Chest Pain

Is a heavy feeling, a sense of pressure in the chest a sign of heart problems?

Yes, women are more likely than men to experience angina as their first symptom of heart disease. Angina is a sensation of heaviness, pressure or tightness in the chest, deep to the breastbone. It lasts from two to ten minutes and in women may be felt more strongly in the area just below the breastbone, where the ribs meet. It can also feel like a burning or gassy sensation. Angina pain can move across the chest into the shoulders and arm (usually the left), and into the back, neck or jaw.

Heart disease is of major concern to women, although its importance is often underemphasized. It is one of the most common health problems for post-menopausal women (accounting for over 50% of deaths in postmenopausal women), and the number one killer of women in the U.S. Because so much of the research that has been done on heart disease has focused on men, the risks for women have often been left unexplored. Risk factors and complications differ for women and men.

Risk factors for women include: menopause, high blood pressure, smoking, high cholesterol, diabetes, and obesity. Women who have gone through menopause have decreased levels of estrogen production, while estrogen has been shown to lower the risk of heart disease. For this reason, many women without a history of breast cancer choose hormone replacement therapy, weighing its benefits over its potential risks. Hormone replacement therapy has been reported to lower stroke incidence by 50%, while lowering risk of cardiovascular disease by as much as 40-50%. For women with a history of breast cancer hormone replacement therapy may not be a choice. For these women it is essential that they manage their risk for heart disease by closely monitoring the other known risk factors.

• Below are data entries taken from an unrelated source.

Lemma modal_keeps b r e i d p : inv p → (∀ x, r = Some x → rule_wf x) → draft_ok d → inv (set_modal b r e i d p).
Proof. intros [H1 H2 H3 H4 H5] Hr Hd. by split. Qed.

Lemma update_keeps next p : inv p → Forall rule_wf next → inv (updateRulesState next p).
Proof.
  intros [H1 H2 H3 H4 H5] Hn.
  assert (rules_text (updateRulesState next p) = VStr (rulesToJson next)) as Ht.
  { unfold rules_text, updateRulesState. cbn [inputs set_inputs]. by rewrite oget_set, decide_True. }
  split; try done; rewrite Ht.
  - by apply rules_text_wf.
  - intros _. symmetry. by apply rules_text_stable.
Qed.

Lemma inv_follow before p :
  Forall rule_wf (rules p) → text_ok (rules_text p) → (∀ r, editingRule p = Some r → rule_wf r) →
  draft_ok (paramTemplateDraft p) →
  (editMode p = Visual → editMode before = Visual → strict_eq (rules_text before) (rules_text p) = true →
   rulesToJson (rules p) = rulesToJson (parseRulesJson (rules_text p))) →
  inv (follow_text before p).
Proof.
  intros H1 H2 H3 H4 H5. unfold follow_text. destruct (editMode p) eqn:Em.
  - destruct (strict_eq (rules_text before) (rules_text p)) eqn:Es; cbn [andb].
    + destruct (editMode before) eqn:Eb; cbn; [split; try done; auto|]. split; try done. by apply parsed_rules_wf.
    + split; try done. by apply parsed_rules_wf.
  - rewrite bool_decide_eq_false_2 by done. cbn [andb]. split; try done. congruence.
Qed.

Lemma renumber_wf l : Forall rule_wf l → Forall rule_wf (renumber l).
Proof.
  intros HF. rewrite list.Forall_forall in HF. apply imap_Forall. intros i r Hr. apply rule_wf_set; [auto|by apply units_ok_wf|done].
Qed.

Lemma proto_wf k : val_wf (proto_get k).
Proof. unfold proto_get. destruct (bool_decide _); [apply wf_fun|]. destruct (_ =s _); [apply rule_wf_nil|apply wf_undef]. Qed.
Lemma oget_wf o k : rule_wf o → val_wf (oget o k).
Proof.
  intros [_ HF]%rule_wf_iff. unfold oget. destruct (obj_get o k) as [v|] eqn:E; [|apply proto_wf].
  rewrite list.Forall_forall in HF. apply obj_get_In, HF in E as [_ E]. exact E.
Qed.
Lemma get_opt_wf v k : val_wf v → val_wf (get_opt v k).
Proof.
  intros Hv. unfold get_opt. destruct Hv as [| | | |s Hs|l Hl|o Ho HF|f]; cbn [get]; try apply wf_undef; try apply proto_wf.
  - destruct (_ =s _); [done|]. destruct (array_index k) as [i|]; [|apply proto_wf].
    destruct (s !! Z.to_nat i) as [c|] eqn:E; [|apply wf_undef]. apply wf_str, Forall_singleton.
    apply list_elem_of_lookup_2 in E. unfold jstr_wf in Hs. rewrite list.Forall_forall in Hs. auto.
  - destruct (_ =s _); [done|]. destruct (array_index k) as [i|]; [|destruct (bool_decide _); [apply wf_fun|apply proto_wf]].
    destruct (l !! Z.to_nat i) as [x|] eqn:E; [|apply wf_undef]. apply list_elem_of_lookup_2 in E.
    rewrite list.Forall_forall in Hl. by apply Hl.
  - apply oget_wf. by apply rule_wf_iff.
Qed.
Lemma trimmed_wf v s : val_wf v → trimmed v = Ok s → jstr_wf s.
Proof.
  intros Hv. unfold trimmed. assert (val_wf (v_or v (VStr []))) as Hw by (apply v_or_wf; [done|apply wf_str, Forall_nil_2]).
  destruct Hw as [| | | |t Ht| | |]; try done. intros <-%Ok_inj. by apply jstr_wf_trim.
Qed.
Lemma lines_wf v l : val_wf v → normalizeStringList v = Ok l → Forall jstr_wf l.
Proof.
  intros Hv. unfold normalizeStringList. destruct (negb _); [intros <-%Ok_inj; apply Forall_nil_2|].
  destruct Hv as [| | | |s Hs| | |]; try done. intros <-%Ok_inj. rewrite list.Forall_forall. intros x Hx.
  apply elem_of_filter_bool in Hx as [Hx _]. apply list_elem_of_fmap in Hx as (y & -> & Hy). apply jstr_wf_trim.
  pose proof (split_on_Forall is_unit 10 s Hs) as HF. rewrite list.Forall_forall in HF. by apply HF.
Qed.
Lemma texts_wf l : Forall jstr_wf l → val_wf (texts l).
Proof. intros HF. apply wf_arr, Forall_map_2. eapply list.Forall_impl; [exact HF|]. intros s Hs. by apply wf_str. Qed.

(** Objects that are written out *)
Lemma fields_wf l :
  keys_okb (map (λ kv, u kv.1) l) = true → Forall (λ kv, units_ok (u kv.1) = true ∧ val_wf kv.2) l → rule_wf (fields l).
Proof.
  intros Hk HF. apply rule_wf_iff. split.
  - apply keys_okb_ok. unfold obj_keys, fields. rewrite map_map. exact Hk.
  - apply Forall_map_2. eapply list.Forall_impl; [exact HF|]. intros [k v] [H1 H2]. split; [by apply units_ok_wf|done].
Qed.
Ltac each_field := repeat (apply Forall_cons_2; [split; [reflexivity|cbn [snd]]|]); [..|apply Forall_nil_2].

Lemma source_wf v x : val_wf v → normalizeKeySource v = Ok x → val_wf (source_val x).
Proof.
  intros Hv. unfold normalizeKeySource. destruct (trimmed (get_opt v (u "type"))) as [t|] eqn:Et; [|done].
  destruct (trimmed (get_opt v (u "key"))) as [k|] eqn:Ek; [|done].
  destruct (trimmed (get_opt v (u "path"))) as [p|] eqn:Ep; [|done]. cbn [rbind].
  apply trimmed_wf in Et, Ek, Ep; try by apply get_opt_wf. intros <-%Ok_inj.
  destruct (t =s u "gjson"); (apply fields_wf; [reflexivity|]); each_field; cbn [type key path]; apply wf_str; done || apply Forall_nil_2.
Qed.
Lemma sources_wf v xs : val_wf v → normalize_sources v = Ok xs → Forall (λ x, val_wf (source_val x)) xs.
Proof.
  intros Hv. unfold normalize_sources.
  assert (val_wf (v_or v (VArr []))) as Hw by (apply v_or_wf; [done|apply wf_arr, Forall_nil_2]).
  destruct Hw as [| | | | |l Hl| |]; try done. intros Hm. rewrite list.Forall_forall. intros x Hx.
  apply (rmapM_elem _ _ _ _ Hm) in Hx as (y & Hy & Hn). rewrite list.Forall_forall in Hl. eapply source_wf; [|exact Hn]. auto.
Qed.
Lemma source_vals_wf xs : Forall (λ x, val_wf (source_val x)) xs → val_wf (VArr (map source_val xs)).
Proof. intros HF. by apply wf_arr, Forall_map_2. Qed.
Lemma validated_wf v xs : val_wf v → validateKeySources v = Ok (inr xs) → Forall (λ x, val_wf (source_val x)) xs.
Proof.
  intros Hv. unfold validateKeySources. destruct (normalize_sources v) as [all|] eqn:En; [|done]. cbn [rbind].
  apply sources_wf in En; [|done]. set (ys := List.filter _ all). intros H%Ok_inj.
  assert (xs = ys) as ->.
  { revert H. clearbody ys. destruct ys as [|y l]; [done|]. destruct (first_error (y :: l)); [done|]. by intros [= <-]. }
  unfold ys. rewrite list.Forall_forall in *. intros x Hx. apply elem_of_filter_bool in Hx as [Hx _]. auto.
Qed.
(** The texts an event asks for *)
Inductive asks : event → jstr → Prop :=
| asks_key t : asks (CopyTokenKey t) (u "sk-" ++ server_key t)
| asks_connection t : asks (CopyTokenConnection t) (connection_text server (u "sk-" ++ server_key t))
| asks_keys ts : asks (BatchCopy ts false) (concat (map (λ t, u "sk-" ++ server_key (id t) ++ [10]) ts))
| asks_named ts names :
    Forall2 (λ t name, to_str (oget (data t) (u "name")) = Ok name) ts names →
    asks (BatchCopy ts true)
      (concat (zip_with (λ t name, name ++ u "    " ++ u "sk-" ++ server_key (id t) ++ [10]) ts names)).

(** What is known of the state after the events [es] *)
Definition wants (es : list event) (t : Z) (c : caller) : Prop :=
  match c with CopyKey => CopyTokenKey t ∈ es | CopyConnection => CopyTokenConnection t ∈ es | _ => True end.
Record track (es : list event) (k : keys) : Prop := {
  track_resolved : ∀ t key, resolvedTokenKeys k !! t = Some key → key = server_key t;
  track_batches : Forall (λ x, BatchCopy (b_tokens x) (b_named x) ∈ es) (batches k);
  track_callers : Forall (λ q, Forall (wants es (about q)) (callers q)) (keyRequests k);
  track_copied : Forall (λ text, ∃ e, e ∈ es ∧ asks e text) (copied k);
}.

Lemma track_more es es' k : es ⊆ es' → track es k → track es' k.
Proof.
  intros Hs [H1 H2 H3 H4]. split; [done|..].
  - eapply list.Forall_impl; [exact H2|]. intros x Hx. by apply Hs.
  - eapply list.Forall_impl; [exact H3|]. intros q HF. eapply list.Forall_impl; [exact HF|].
    intros [] Hc; try done; by apply Hs.
  - eapply list.Forall_impl; [exact H4|]. intros text (e & He & Ha). exists e. split; [by apply Hs|done].
Qed.

Lemma batch_text_asks named ts ks text :
  Forall2 (λ t key, key = server_key (id t)) ts ks → batch_text named ts ks = Ok text → asks (BatchCopy ts named) text.
Proof.
  intros HF. unfold batch_text. destruct (rmapM _ (zip ts ks)) as [ls|] eqn:El; [|done]. intros <-%Ok_inj.
  destruct named; cbn [batch_line] in El.
  - assert (∃ names, Forall2 (λ t name, to_str (oget (data t) (u "name")) = Ok name) ts names ∧
      ls = zip_with (λ t name, name ++ u "    " ++ u "sk-" ++ server_key (id t) ++ [10]) ts names) as (names & Hn & ->).
    { revert ls El. induction HF as [|t key ts ks -> HF IH]; intros ls; cbn [zip zip_with rmapM].
      - intros <-%Ok_inj. exists []. by split.
      - cbn [fst snd]. destruct (to_str _) as [name|] eqn:Et; cbn [rbind]; [|done].
        destruct (rmapM _ (zip ts ks)) as [ls'|]; cbn [rbind]; [|done]. intros <-%Ok_inj.
        destruct (IH ls' eq_refl) as (names & Hn & ->). exists (name :: names). split; [by constructor|].
        cbn [zip_with]. unfold sk. by rewrite <- !app_assoc. }
    by constructor.
  - assert (ls = map (λ t, u "sk-" ++ server_key (id t) ++ [10]) ts) as ->; [|constructor].
    revert ls El. induction HF as [|t key ts ks -> HF IH]; intros ls; cbn [zip zip_with rmapM map]; [by intros <-%Ok_inj|].
    cbn [fst snd rbind]. destruct (rmapM _ (zip ts ks)) as [ls'|]; cbn [rbind]; [|done]. intros <-%Ok_inj.
    by rewrite (IH ls' eq_refl).
Qed.
(** * miniwdl static front end

    A shallow embedding of the declaration/task object model
    ([WDL/Document.py]), of the parse-tree transformer ([WDL/__init__.py])
    and of the diagnostic and input-resolution paths of the command line
    ([WDL/CLI.py]), followed by the properties established about them.

    Conventions.  Python integers are [Z]; Python strings are [string];
    a raised exception is the [Err] branch of [result]; an [assert] that
    fails raises [AssertionError]; [d[k]] on a missing key raises
    [KeyError]; a Python [float] payload is an IEEE-754 [spec_float]. *)

From Stdlib Require Import ZArith String Ascii List SpecFloat.
From stdpp Require Import base option list gmap strings pretty.

Set Warnings "-register-all".
Set Default Proof Using "Type".

(** ** Source positions ([WDL.Error.SourcePosition]) *)

Record SourcePosition := {
  uri : string;
  line : Z;
  column : Z;
  end_line : Z;
  end_column : Z
}.

(** ** Types ([WDL.Type]) *)

Module T.

(** Modelled from the spec: [WDL/Type.py] is not among the sources.  The
    variants are the closed set of section 3 with the two quantifier flags
    ([nonempty] exists on [Array] only); [Var] is the type variable that
    an empty array literal infers to (section 4.2).  The constructors and
    the accessors [item_type] and [nonempty] are the ones the sources
    call ([T.Int()], [T.Array(items[0])], [decl.type.item_type],
    [decl.type.nonempty]). *)
Inductive Base : Type :=
| Int (optional : bool)
| Float (optional : bool)
| Boolean (optional : bool)
| String (optional : bool)
| File (optional : bool)
| Array (item_type : Base) (optional : bool) (nonempty : bool)
| Var.

#[export] Instance Base_eq_dec : EqDecision Base.
Proof. solve_decision. Defined.

(** [isinstance(ty, T.Array)] *)
Definition is_Array (ty : Base) : bool :=
  match ty with Array _ _ _ => true | _ => false end.

Definition is_Int (ty : Base) : bool :=
  match ty with Int _ => true | _ => false end.

Definition is_Float (ty : Base) : bool :=
  match ty with Float _ => true | _ => false end.

Definition is_Boolean (ty : Base) : bool :=
  match ty with Boolean _ => true | _ => false end.

Definition optional (ty : Base) : bool :=
  match ty with
  | Int o | Float o | Boolean o | String o | File o | Array _ o _ => o
  | Var => false
  end.

(** [ty.nonempty], a flag of [Array] types *)
Definition nonempty (ty : Base) : bool :=
  match ty with Array _ _ ne => ne | _ => false end.

(** Modelled from the spec: the coercion relation of section 3.  Identity
    always coerces; [Int] to [Float] always coerces; with
    [check_quant = false] a bare [T] coerces to [Array[T]] and an optional
    type coerces to any expected type. *)
Definition coerces (self rhs : Base) (check_quant : bool) : bool :=
  bool_decide (self = rhs)
  || (is_Int self && is_Float rhs)
  || (negb check_quant
      && (bool_decide (rhs = Array self false false) || optional self)).

(** Modelled from the spec: the display string of section 4.1, which
    mirrors the surface syntax ([Array[Int]+], [String?]). *)
Fixpoint to_display_string (ty : Base) : string :=
  let q (o : bool) := if o then "?" else "" in
  match ty with
  | Int o => "Int" +:+ q o
  | Float o => "Float" +:+ q o
  | Boolean o => "Boolean" +:+ q o
  | String o => "String" +:+ q o
  | File o => "File" +:+ q o
  | Array item o ne =>
      "Array[" +:+ to_display_string item +:+ "]"
      +:+ (if ne then "+" else "") +:+ q o
  | Var => "Any"
  end.

(** Modelled from the spec: "an empty array infers to a type variable
    resolved later by the expected-type pass" (section 4.2).  [resolve]
    is that pass: type variables of the inferred type take the shape of
    the expected type. *)
Fixpoint resolve (actual expected : Base) : Base :=
  match actual, expected with
  | Var, _ => expected
  | Array a o ne, Array e _ _ => Array (resolve a e) o ne
  | _, _ => actual
  end.

End T.

(** ** Exceptions ([WDL.Error] and the Python built-ins the sources raise) *)

Module Error.

(** The kinds of [ValidationError] named by the sources and the spec.
    [StaticTypeMismatch] carries the [expected] and [actual] types that
    [CLI.print_error] reads back. *)
Inductive validation_kind : Type :=
| IncompatibleOperand (message : string)
| UnknownIdentifier (name : list string)
| NoSuchFunction (name : string)
| WrongArity (name : string) (expected : nat)
| StaticTypeMismatch (expected actual : T.Base)
| OtherValidation.

(** Exception objects.  The WDL errors carry what [CLI.print_error]
    inspects: [pos], [source_text] (attached by the loader, [None] when
    raised), [__cause__] and [exceptions]. *)
Inductive exn : Type :=
| AssertionError
| KeyError (key : string)
| IndexError
| AttributeError
| TypeError
| SystemExit (message : string) (status : Z)
| SyntaxError (pos : SourcePosition)
| ImportError (pos : SourcePosition) (cause : option exn)
| ValidationError (kind : validation_kind) (pos : SourcePosition)
    (source_text : option string)
| MultipleValidationErrors (exceptions : list exn).

(** [isinstance(exn, Error.ValidationError)] *)
Definition is_ValidationError (e : exn) : bool :=
  match e with ValidationError _ _ _ => true | _ => false end.

End Error.
Export Error.

(** ** Computations that may raise *)

Inductive result (A : Type) : Type :=
| Ok (a : A)
| Err (e : exn).
Arguments Ok {A} a.
Arguments Err {A} e.

#[export] Instance result_ret : MRet result := fun _ a => Ok a.
#[export] Instance result_bind : MBind result :=
  fun _ _ f m => match m with Ok a => f a | Err e => Err e end.

(** [assert cond] *)
Definition assert (cond : bool) : result unit :=
  if cond then Ok tt else Err AssertionError.

(** [for x in xs: acc = f(x, acc)], aborting at the first exception. *)
Fixpoint for_each {A S : Type} (f : A → S → result S) (xs : list A) (acc : S)
  : result S :=
  match xs with
  | [] => Ok acc
  | x :: xs' => acc' ← f x acc; for_each f xs' acc'
  end.

(** ** Expressions ([WDL.Expr]) *)

Module E.

(** The expression nodes, with the constructor arguments the transformer
    passes ([E.Boolean(sp(meta), True)], [E.String(sp(meta), parts)],
    [E.Placeholder(pos, options, expr)], ...).  A part of a [String] is
    literal text ([inl]) or an expression node ([inr]). *)
Inductive Base : Type :=
| Boolean (pos : SourcePosition) (value : bool)
| Int (pos : SourcePosition) (value : Z)
| Float (pos : SourcePosition) (value : spec_float)
| String (pos : SourcePosition) (parts : list (string + Base))
| Array (pos : SourcePosition) (items : list Base)
| Apply (pos : SourcePosition) (function : string) (arguments : list Base)
| IfThenElse (pos : SourcePosition) (condition consequent alternative : Base)
| Ident (pos : SourcePosition) (name : list string)
| Placeholder (pos : SourcePosition) (options : gmap string string)
    (expr : Base).

(** [item.pos] *)
Definition pos (e : Base) : SourcePosition :=
  match e with
  | Boolean p _ | Int p _ | Float p _ | String p _ | Array p _
  | Apply p _ _ | IfThenElse p _ _ _ | Ident p _ | Placeholder p _ _ => p
  end.

(** [isinstance(item, E.Placeholder)] *)
Definition is_Placeholder (e : Base) : bool :=
  match e with Placeholder _ _ _ => true | _ => false end.

(** Modelled from the spec: the type environment of section 4.3, a
    persistent chain searched from the most recent binding outward.
    [TypeEnv_empty] is [E.TypeEnv()] and [TypeEnv_bind (n, t) env] is
    [E.TypeEnv((n, t), env)], the two forms [Document.py] constructs. *)
Definition TypeEnv : Type := list (string * T.Base).

Definition TypeEnv_empty : TypeEnv := [].

Definition TypeEnv_bind (binding : string * T.Base) (outer : TypeEnv)
  : TypeEnv := binding :: outer.

Fixpoint TypeEnv_lookup (env : TypeEnv) (name : string) : option T.Base :=
  match env with
  | [] => None
  | (n, ty) :: outer =>
      if bool_decide (n = name) then Some ty else TypeEnv_lookup outer name
  end.

(** Modelled from the spec: the signature of a library function, with its
    fixed arity and the rule giving its result type from the types of its
    arguments.  The table itself ([WDL.StdLib]) is given neither by the
    sources nor by the spec, so it is a parameter, as is the global
    quantifier-checking flag. *)
Record Function := {
  arity : nat;
  infer_result : SourcePosition → list T.Base → result T.Base
}.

Blood pressure also rises with age and reaches higher levels than those appearing in men.. Smoking is known to bring on menopause more quickly, and have an antiestrogenic effect on women. Again, this undermines the protective qualities of estrogen in regards to heart disease. Women who are smokers and are on oral contraceptives greatly increase their risk for heart disease. Furthermore, women who are diabetics are more likely to suffer from obesity which presents additional risk.

Women are not only at risk for heart disease for different reasons than men, they also show a different set of symptoms. As I mentioned above, women are more likely to have angina be their first symptom. Other symptoms are: breathlessness, chronic fatigue, dizziness, edema (swelling of the ankles or lower legs), fluttering heartbeats, and gastric upset or nausea. But women not only show heart disease differently, they also are far more likely to have complications associated with a heart attack, such as shock or heart failure. And they are more likely to die at the time of the heart attack. African-American women have an even higher death rate.

Women are more likely to have more heart attacks, more likely to die of a heart attack, and more likely to have recurrent chest pains than their male counterparts.